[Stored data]
* * *

(** [NODES_TO_EXPLORE_UP]: any(isinstance(node, cls) for cls in ...). *)
Definition in_NODES_TO_EXPLORE_UP (node : Node.t) : bool :=
  bool_decide (Node.cls node = ConcatParameters) ||
  bool_decide (Node.cls node = BinaryOpParameters) ||
  Node.Broadcastable node.

(** [set(edges) - {edge}]; the iteration order of a Python set is not
    specified, the order of the graph is taken. *)
Definition edges_except (es : list Edge.t) (e : Edge.t) : list Edge.t :=
  remove_dups (filter (λ e', e' ≠ e) es).

(** [G.quantization and G.quantization[NodeId(node)]]. *)
Definition lookup_qrec (G : Graph) (node : Node.t) : Res (option QRec) :=
  match quantization G with
  | None => Ok None
  | Some q =>
      if bool_decide (q = ∅) then Ok None
      else match q !! Node.name node with
           | Some r => Ok (Some r)
           | None => Raise KeyError
           end
  end.

(** Truth value of an optional sequence: neither None nor empty. *)
Definition truthy_seq {A} (s : option (list A)) : bool :=
  match s with
  | Some (_ :: _) => true
  | _ => false
  end.

(** The batch size of [node.contained_filters()[0]] for a LinearFusion and
    of the node itself for a FullyConnected. *)
Definition filter_batch_size (node : Node.t) : Res Z :=
  if bool_decide (Node.cls node = LinearFusionParameters)
  then py_nth (Node.contained_filters node) 0
  else Ok (Node.batch_size node).

Definition is_linear (node : Node.t) : bool :=
  bool_decide (Node.cls node = FcParameters) ||
  bool_decide (Node.cls node = LinearFusionParameters).

(** ** The explorers: search_down, search_up, continue_down, continue_up *)

Definition search_result : Type := list Action * VisitedNodes.operand.

(** [transpose is not None and len(transpose) == 1]. *)
Definition is_single_axis (transpose : perm) : bool :=
  match items <$> transpose with
  | Some [_] => true
  | _ => false
  end.

(** The items of a permutation that is iterated over; iterating over None
    is a TypeError. *)
Definition the_perm (transpose : perm) : Res (list Z) :=
  match transpose with
  | Some t => Ok (items t)
  | None => Raise TypeError
  end.

(** try ... except CantContinueError. *)
Definition try_except {A} (body : Res A) (handler : Res A) : Res A :=
  match body with
  | Raise CantContinueError => handler
  | r => r
  end.

(** The functions of transpose_helpers and compatible_transposes, and the
    two members of Dim that requires_reshape reads: the interface of the
    explorers to the modules that are not part of the source.
    apply_transpose returns a list: strip_leading_dim calls [copy] on what
    it returns, which a tuple does not have. *)
Class TransposeHelpers : Type := {
  apply_transpose : list Z → perm → Res (list Z);
  reverse_transpose : perm → Res perm;
  transpose_does_nothing : perm → list Z → Res bool;
  identity_transpose : perm → Res bool;
  reverses_transpose_up : perm → pyseq → Dim.t → Res (bool * option (list Z));
  reverse_reshape :
    perm → list Z → list Z → bool → Res (perm * option (list Z) * option (list Z));
  layout_shape : Dim.t → list Z;
  calc_transpose : Dim.t → list Z → Res Dim.t
}.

* * *

Retype the data in full, exactly.

(** [NODES_TO_EXPLORE_UP]: any(isinstance(node, cls) for cls in ...). *)
Definition in_NODES_TO_EXPLORE_UP (node : Node.t) : bool :=
  bool_decide (Node.cls node = ConcatParameters) ||
  bool_decide (Node.cls node = BinaryOpParameters) ||
  Node.Broadcastable node.

(** [set(edges) - {edge}]; the iteration order of a Python set is not
    specified, the order of the graph is taken. *)
Definition edges_except (es : list Edge.t) (e : Edge.t) : list Edge.t :=
  remove_dups (filter (λ e', e' ≠ e) es).

(** [G.quantization and G.quantization[NodeId(node)]]. *)
Definition lookup_qrec (G : Graph) (node : Node.t) : Res (option QRec) :=
  match quantization G with
  | None => Ok None
  | Some q =>
      if bool_decide (q = ∅) then Ok None
      else match q !! Node.name node with
           | Some r => Ok (Some r)
           | None => Raise KeyError
           end
  end.

(** Truth value of an optional sequence: neither None nor empty. *)
Definition truthy_seq {A} (s : option (list A)) : bool :=
  match s with
  | Some (_ :: _) => true
  | _ => false
  end.

(** The batch size of [node.contained_filters()[0]] for a LinearFusion and
    of the node itself for a FullyConnected. *)
Definition filter_batch_size (node : Node.t) : Res Z :=
  if bool_decide (Node.cls node = LinearFusionParameters)
  then py_nth (Node.contained_filters node) 0
  else Ok (Node.batch_size node).

Definition is_linear (node : Node.t) : bool :=
  bool_decide (Node.cls node = FcParameters) ||
  bool_decide (Node.cls node = LinearFusionParameters).

(** ** The explorers: search_down, search_up, continue_down, continue_up *)

Definition search_result : Type := list Action * VisitedNodes.operand.

(** [transpose is not None and len(transpose) == 1]. *)
Definition is_single_axis (transpose : perm) : bool :=
  match items <$> transpose with
  | Some [_] => true
  | _ => false
  end.

(** The items of a permutation that is iterated over; iterating over None
    is a TypeError. *)
Definition the_perm (transpose : perm) : Res (list Z) :=
  match transpose with
  | Some t => Ok (items t)
  | None => Raise TypeError
  end.

(** try ... except CantContinueError. *)
Definition try_except {A} (body : Res A) (handler : Res A) : Res A :=
  match body with
  | Raise CantContinueError => handler
  | r => r
  end.

(** The functions of transpose_helpers and compatible_transposes, and the
    two members of Dim that requires_reshape reads: the interface of the
    explorers to the modules that are not part of the source.
    apply_transpose returns a list: strip_leading_dim calls [copy] on what
    it returns, which a tuple does not have. *)
Class TransposeHelpers : Type := {
  apply_transpose : list Z → perm → Res (list Z);
  reverse_transpose : perm → Res perm;
  transpose_does_nothing : perm → list Z → Res bool;
  identity_transpose : perm → Res bool;
  reverses_transpose_up : perm → pyseq → Dim.t → Res (bool * option (list Z));
  reverse_reshape :
    perm → list Z → list Z → bool → Res (perm * option (list Z) * option (list Z));
  layout_shape : Dim.t → list Z;
  calc_transpose : Dim.t → list Z → Res Dim.t
}.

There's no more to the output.